NetWeaver is a knowledge base development system developed for the Microsoft Windows platforms that provides a graphical environment in which to construct and evaluate knowledge bases.
The software provides graphic tools for constructing executable dependency networks that permit both forward and backward chaining reasoning and renders knowledge dependency networks with a fully executable graphic representation so that networks appear just like they would on a white board. Because the inference engine is integral, networks can be evaluated in real-time with nodes changing color to indicate their changing “trueness” levels. This ability to peer into the logical workings of a knowledge network greatly optimizes the knowledge engineering process by
- providing the ability to run and evaluate freshly elicited knowledge in the presence of the domain expert,
- enabling the knowledge engineer to trace the logic structure from data to conclusions and
- allowing the knowledge engineer to quickly identify and edit errors and inconsistencies in the logic.

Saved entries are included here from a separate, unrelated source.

Section Steps.
Variables pattern text : list ascii.
Hypothesis text_literal : star_free text.
#[local] Notation goal := (loop_goal pattern text).
#[local] Notation inv := (star_inv pattern text).
#[local] Notation bounds := (loop_bounds pattern text).
#[local] Notation measure := (loop_measure pattern text).

(** Each way round the loop stays in bounds and decreases the measure. *)
Lemma step_match p t star :
  bounds p t star -> t < length text -> p < length pattern ->
  bounds (p + 1) (t + 1) star /\ measure (t + 1) star < measure t star.
Proof.
  unfold loop_bounds, loop_measure. intros (Hp & Ht & Hs) Hlt Hlp. destruct star as [[sp st]|]; split_and!; lia.
Qed.

Lemma step_star p t star :
  bounds p t star -> t < length text -> p < length pattern ->
  bounds (p + 1) t (Some (p, t)) /\ measure t (Some (p, t)) < measure t star.
Proof.
  unfold loop_bounds, loop_measure. intros (Hp & Ht & Hs) Hlt Hlp. split_and!; [lia..|].
  apply Nat.add_lt_mono_r, Nat.mul_lt_mono_pos_r; [lia|]. destruct star as [[sp st]|]; lia.
Qed.

Lemma step_back p t sp st :
  bounds p t (Some (sp, st)) -> t < length text ->
  bounds (sp + 1) (st + 1) (Some (sp, st + 1)) /\
  measure (st + 1) (Some (sp, st + 1)) < measure t (Some (sp, st)).
Proof.
  unfold loop_bounds, loop_measure. intros (Hp & Ht & Hs & Hst & Hsp) Hlt. split_and!; [lia..|].
  set (m := length text) in *. set (n := length pattern) in *.
  assert (exists k, n + m + 1 - (sp + 1 + st) = S k /\ n + m + 1 - (sp + 1 + (st + 1)) = k) as (k & -> & ->).
  { exists (n + m + 1 - (sp + 1 + (st + 1))). lia. }
  simpl. lia.
Qed.

Lemma wildcard_loop_total fuel p t star :
  bounds p t star -> measure t star < fuel -> exists b, wildcard_loop fuel pattern text p t star = Some b.
Proof.
  revert p t star. induction fuel as [|fuel IH]; intros p t star Hb Hm; [lia|].
  cbn [wildcard_loop]. destruct (text !! t) as [x|] eqn:Ex; [|by eexists].
  pose proof (lookup_lt_Some _ _ _ Ex) as Hlt.
  assert (exists b, match star with
    | Some (sp, st) => wildcard_loop fuel pattern text (sp + 1) (st + 1) (Some (sp, st + 1))
    | None => Some false
    end = Some b) as Hback.
  { destruct star as [[sp st]|]; [|by eexists]. destruct (step_back p t sp st Hb Hlt). apply IH; [done|lia]. }
  destruct (pattern !! p) as [c|] eqn:Ec; [|done]. pose proof (lookup_lt_Some _ _ _ Ec) as Hlp.
  destruct (_ || _); [destruct (step_match p t star Hb Hlt Hlp); apply IH; [done|lia]|].
  destruct (Ascii.eqb c star_char); [|done].
  destruct (step_star p t star Hb Hlt Hlp). apply IH; [done|lia].
Qed.

Lemma goal_end p t star :
  bounds p t star -> inv p t star -> text !! t = None ->
  forallb (Ascii.eqb star_char) (drop p pattern) = true <-> goal p t star.
Proof.
  intros (_ & Ht & _) Hinv Ex. apply lookup_ge_None in Ex. unfold loop_goal.
  rewrite <- glob_nil_r, (drop_ge text t) by done.
  split; [auto|]. intros [H|H]; [done|]. destruct star as [[sp st]|]; [|done].
  destruct Hinv as (l & Hl & Hf & -> & ->). rewrite Hl in H.
  destruct (glob_star_literal l _ _ Hf H) as (u & v & Hv & Hlen & Hp).
  apply (f_equal length) in Hv. rewrite length_drop, length_app in Hv.
  assert (v = []) as -> by (apply nil_length_inv; lia). by rewrite drop_nil in Hp.
Qed.

Lemma goal_match p t star c x :
  bounds p t star -> inv p t star -> text !! t = Some x -> pattern !! p = Some c ->
  c = qmark_char \/ c = x -> c <> star_char ->
  (goal p t star <-> goal (p + 1) (t + 1) star) /\ inv (p + 1) (t + 1) star.
Proof.
  intros (Hp & Ht & Hs) Hinv Ex Ec Hcx Hc.
  pose proof (lookup_lt_Some _ _ _ Ex) as Hlt. pose proof (lookup_lt_Some _ _ _ Ec) as Hlp.
  unfold loop_goal. rewrite (drop_lookup _ _ _ Ex), (drop_lookup _ _ _ Ec), glob_cons by done.
  rewrite !Nat.add_1_r. split; [tauto|].
  destruct star as [[sp st]|]; [|done]. destruct Hinv as (l & Hl & Hf & -> & ->).
  exists (l ++ [c]). rewrite Hl, (drop_lookup _ _ _ Ec), <- app_assoc, length_app. simpl.
  split_and!; [done| |lia|lia]. apply Forall_app. split; [done|]. by constructor.
Qed.

Lemma goal_star p t star x :
  bounds p t star -> inv p t star -> text !! t = Some x -> pattern !! p = Some star_char ->
  (goal p t star <-> goal (p + 1) t (Some (p, t))) /\ inv (p + 1) t (Some (p, t)).
Proof.
  intros (Hp & Ht & Hs) Hinv Ex Ec.
  pose proof (lookup_lt_Some _ _ _ Ex) as Hlt. pose proof (lookup_lt_Some _ _ _ Ec) as Hlp.
  unfold loop_goal. rewrite !Nat.add_1_r. split.
  - rewrite (drop_lookup _ _ _ Ec), (drop_lookup _ _ _ Ex), glob_star. split; [|tauto].
    intros [H|H]; [done|]. destruct star as [[sp st]|]; [|done].
    destruct Hinv as (l & Hl & Hf & -> & ->). rewrite Hl, (drop_lookup _ _ _ Ec) in H.
    apply earlier_star_subsumed in H; [|done].
    by rewrite (drop_lookup _ _ _ Ex), glob_star in H.
  - exists []. rewrite (drop_lookup _ _ _ Ec). simpl. split_and!; [done|constructor|lia|lia].
Qed.

Lemma goal_back p t sp st :
  bounds p t (Some (sp, st)) -> inv p t (Some (sp, st)) -> t < length text ->
  ~ Glob (drop p pattern) (drop t text) ->
  (goal p t (Some (sp, st)) <-> goal (sp + 1) (st + 1) (Some (sp, st + 1))) /\
  inv (sp + 1) (st + 1) (Some (sp, st + 1)).
Proof.
  intros (Hp & Ht & Hs & Hst & Hsp) (l & Hl & Hf & -> & ->) Hlt Hno.
  assert (drop sp pattern = star_char :: drop (sp + 1) pattern) as Hd.
  { destruct (lookup_lt_is_Some_2 pattern sp) as [c Ec]; [lia|].
    rewrite (drop_lookup _ _ _ Ec) in Hl |- *. injection Hl as -> _. by rewrite Nat.add_1_r. }
  unfold loop_goal. split.
  - rewrite Hd. destruct (text !! (st + 1)) as [y|] eqn:Ey.
    + rewrite (drop_lookup _ _ _ Ey), glob_star. rewrite (Nat.add_1_r (st + 1)). tauto.
    + apply lookup_ge_None in Ey. rewrite (drop_ge text (st + 1)), (drop_ge text (st + 1 + 1)) by lia.
      split; [tauto|]. intros [H|H]; right; [by apply Glob_star_skip|done].
  - exists []. rewrite Hd. simpl. split_and!; [done|constructor|lia|lia].
Qed.

(** The loop decides its goal, with any fuel above the measure. *)
Lemma wildcard_loop_correct fuel p t star :
  bounds p t star -> inv p t star -> measure t star < fuel ->
  exists b, wildcard_loop fuel pattern text p t star = Some b /\ (b = true <-> goal p t star).
Proof.
  revert p t star. induction fuel as [|fuel IH]; intros p t star Hb Hinv Hm; [lia|].
  cbn [wildcard_loop]. destruct (text !! t) as [x|] eqn:Ex.
  2: { eexists. split; [done|]. by apply goal_end. }
  pose proof (lookup_lt_Some _ _ _ Ex) as Hlt.
  assert (forall p' t' star', (goal p t star <-> goal p' t' star') /\ inv p' t' star' ->
    bounds p' t' star' /\ measure t' star' < measure t star ->
    exists b, wildcard_loop fuel pattern text p' t' star' = Some b /\ (b = true <-> goal p t star)) as Hcont.
  { intros p' t' star' [H1 H2] [H3 H4]. destruct (IH p' t' star') as (b & Hr & Hg); [done|done|lia|].
    exists b. split; [done|]. by rewrite H1. }
  assert (forall b, b = None \/ (exists c, b = Some c /\ c <> star_char /\ ~ (c = qmark_char \/ c = x)) ->
    pattern !! p = b ->
    exists b, match star with
      | Some (sp, st) => wildcard_loop fuel pattern text (sp + 1) (st + 1) (Some (sp, st + 1))
      | None => Some false
      end = Some b /\ (b = true <-> goal p t star)) as Hback.
  { intros b Hcase Eb. assert (~ Glob (drop p pattern) (drop t text)) as Hno.
    { rewrite (drop_lookup _ _ _ Ex). destruct Hcase as [->|(c & -> & Hc & Hcx)].
      - apply lookup_ge_None in Eb. rewrite drop_ge by done. inversion 1.
      - rewrite (drop_lookup _ _ _ Eb), glob_cons by done. tauto. }
    destruct star as [[sp st]|]; [|exists false; unfold loop_goal; naive_solver].
    apply Hcont; [by apply goal_back|by apply (step_back p)]. }
  destruct (pattern !! p) as [c|] eqn:Ec; [|apply (Hback None); auto].
  pose proof (lookup_lt_Some _ _ _ Ec) as Hlp.
  destruct (Ascii.eqb c qmark_char || Ascii.eqb c x) eqn:E.
  - apply orb_true_iff in E. rewrite !Ascii.eqb_eq in E.
    assert (c <> star_char) as Hc.
    { destruct E as [->| ->]; [done|]. apply list_elem_of_lookup_2 in Ex.
      by apply (proj1 (Forall_forall _ _) text_literal). }
    apply Hcont; [by eapply goal_match|by apply (step_match p)].
  - apply orb_false_iff in E. rewrite !Ascii.eqb_neq in E. destruct (Ascii.eqb_spec c star_char) as [->|Hc].
    + apply Hcont; [by eapply goal_star|by apply (step_star p)].
    + apply (Hback (Some c)); [right; naive_solver|done].
Qed.
End Steps.

(** ** Prefixes and the walk *)

(** What a collected directory looks like. *)
Definition trust_dir (d : string) : Prop :=
  ends_with "/" d = true /\ forall bad, bad ∈ NEVER_TRUSTED -> starts_with bad d = false.

Lemma trust_prefix_dir dir d : trust_prefix dir = Some d -> trust_dir d.
Proof.
  unfold trust_prefix. destruct (negb _); [done|]. cbn zeta. destruct (existsb _ _) eqn:E; [done|].
  intros [= <-]. split; [apply ends_with_spec; by eexists|].
  intros bad Hb. apply not_true_is_false. intros H.
  assert (existsb (fun bad => starts_with bad (trim_end_matches is_slash_char dir +:+ "/")%string) NEVER_TRUSTED = true)
    by (apply existsb_exists; exists bad; split; [by apply list_elem_of_In|done]).
  congruence.
Qed.

(** The files the walk may read: the root and what a file read includes. *)
Inductive included (read : lpath -> option string) (list_dir : lpath -> list lpath) (root : lpath) : lpath -> Prop :=
| included_root : included read list_dir root root
| included_step file text pattern q :
    included read list_dir root file -> read file = Some text -> Include pattern ∈ parse_ld_so_conf text ->
    q ∈ expand_glob (join (removelast file) pattern) list_dir -> included read list_dir root q.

Knowledge base systems come in a variety of forms, but the dominant type currently in use are rule-based systems. Knowledge representation in NetWeaver, in contrast, is based on object-oriented fuzzy-logic networks which offer several significant advantages over the more traditional rule-based representation. Compared to rule-based knowledge bases, NetWeaver knowledge bases are easier to build, test, and maintain because the underlying object-based representation makes these types of knowledge bases very modular. The modularity of NetWeaver knowledge bases, in turn, allows the designer to gradually evolve complex knowledge bases from simpler ones in small, simple steps. Modularity also allows interactive knowledge base debugging at any and all stages of knowledge base development which expedites the develop process.
Finally, fuzzy logic provides a formal and complete calculus for knowledge representation that is less arbitrary than the confidence factor approach used in rule-based systems and much more parsimonious than bivalent rules.